* _WHAT IS EXPECTED_
Give back each line of the material that contains the word "config".

=== EXTRACTED DATA ===

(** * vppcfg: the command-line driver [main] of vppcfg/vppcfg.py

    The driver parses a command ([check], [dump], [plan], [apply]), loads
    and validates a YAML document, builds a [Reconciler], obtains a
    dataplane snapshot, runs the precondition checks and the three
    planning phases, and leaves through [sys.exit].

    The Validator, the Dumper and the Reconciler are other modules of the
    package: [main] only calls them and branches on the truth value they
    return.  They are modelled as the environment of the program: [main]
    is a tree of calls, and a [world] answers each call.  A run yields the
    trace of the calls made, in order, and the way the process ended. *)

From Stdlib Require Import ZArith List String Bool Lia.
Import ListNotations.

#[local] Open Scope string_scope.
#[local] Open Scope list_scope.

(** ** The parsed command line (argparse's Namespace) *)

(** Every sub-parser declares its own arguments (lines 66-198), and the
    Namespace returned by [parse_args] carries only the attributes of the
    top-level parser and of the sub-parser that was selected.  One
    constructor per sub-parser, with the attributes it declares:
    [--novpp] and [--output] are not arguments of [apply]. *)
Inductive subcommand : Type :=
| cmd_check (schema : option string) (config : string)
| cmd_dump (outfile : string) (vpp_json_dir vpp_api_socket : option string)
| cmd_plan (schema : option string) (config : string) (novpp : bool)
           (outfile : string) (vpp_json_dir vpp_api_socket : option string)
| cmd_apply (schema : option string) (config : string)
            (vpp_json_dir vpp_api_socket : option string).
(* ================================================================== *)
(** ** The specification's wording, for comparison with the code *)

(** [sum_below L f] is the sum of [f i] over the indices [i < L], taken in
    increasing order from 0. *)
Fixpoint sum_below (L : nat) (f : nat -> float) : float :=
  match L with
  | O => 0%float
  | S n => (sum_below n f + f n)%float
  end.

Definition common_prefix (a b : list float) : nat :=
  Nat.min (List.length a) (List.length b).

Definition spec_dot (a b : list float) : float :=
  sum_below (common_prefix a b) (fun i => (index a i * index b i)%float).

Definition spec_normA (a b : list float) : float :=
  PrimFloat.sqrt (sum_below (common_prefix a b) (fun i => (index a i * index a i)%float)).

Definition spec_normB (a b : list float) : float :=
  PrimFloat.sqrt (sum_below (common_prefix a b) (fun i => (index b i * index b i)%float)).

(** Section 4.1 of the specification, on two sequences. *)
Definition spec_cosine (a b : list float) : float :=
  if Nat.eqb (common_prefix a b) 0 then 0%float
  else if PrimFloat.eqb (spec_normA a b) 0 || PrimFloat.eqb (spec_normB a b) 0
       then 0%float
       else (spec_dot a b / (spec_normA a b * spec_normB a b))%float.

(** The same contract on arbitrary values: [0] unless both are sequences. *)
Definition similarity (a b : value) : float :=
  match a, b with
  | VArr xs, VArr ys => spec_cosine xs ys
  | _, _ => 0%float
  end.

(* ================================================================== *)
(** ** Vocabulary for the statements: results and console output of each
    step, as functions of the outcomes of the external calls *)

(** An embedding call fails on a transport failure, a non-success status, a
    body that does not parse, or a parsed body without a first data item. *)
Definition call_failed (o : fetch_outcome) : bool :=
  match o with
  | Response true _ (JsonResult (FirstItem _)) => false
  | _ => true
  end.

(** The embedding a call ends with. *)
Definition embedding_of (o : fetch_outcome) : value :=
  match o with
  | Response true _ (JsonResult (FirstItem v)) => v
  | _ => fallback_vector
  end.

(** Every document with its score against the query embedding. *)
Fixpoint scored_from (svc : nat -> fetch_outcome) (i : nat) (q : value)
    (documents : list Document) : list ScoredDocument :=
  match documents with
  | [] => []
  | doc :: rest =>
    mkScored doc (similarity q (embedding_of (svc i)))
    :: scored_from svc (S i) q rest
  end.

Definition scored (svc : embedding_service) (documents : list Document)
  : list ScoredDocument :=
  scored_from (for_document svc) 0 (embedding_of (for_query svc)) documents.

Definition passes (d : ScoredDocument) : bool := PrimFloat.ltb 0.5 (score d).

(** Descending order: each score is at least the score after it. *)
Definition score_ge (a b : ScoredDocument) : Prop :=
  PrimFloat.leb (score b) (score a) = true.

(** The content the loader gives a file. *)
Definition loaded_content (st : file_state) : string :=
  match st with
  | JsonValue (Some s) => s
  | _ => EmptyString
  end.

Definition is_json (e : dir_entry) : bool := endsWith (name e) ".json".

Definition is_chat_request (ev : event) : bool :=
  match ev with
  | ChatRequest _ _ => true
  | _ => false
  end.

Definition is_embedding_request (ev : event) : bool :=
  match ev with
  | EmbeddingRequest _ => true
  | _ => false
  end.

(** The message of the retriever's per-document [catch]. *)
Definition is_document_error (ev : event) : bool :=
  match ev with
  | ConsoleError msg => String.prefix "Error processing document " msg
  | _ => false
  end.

===

* _SOLUTION FOR THIS TASK_
| cmd_check (schema : option string) (config : string)
| cmd_plan (schema : option string) (config : string) (novpp : bool)
| cmd_apply (schema : option string) (config : string)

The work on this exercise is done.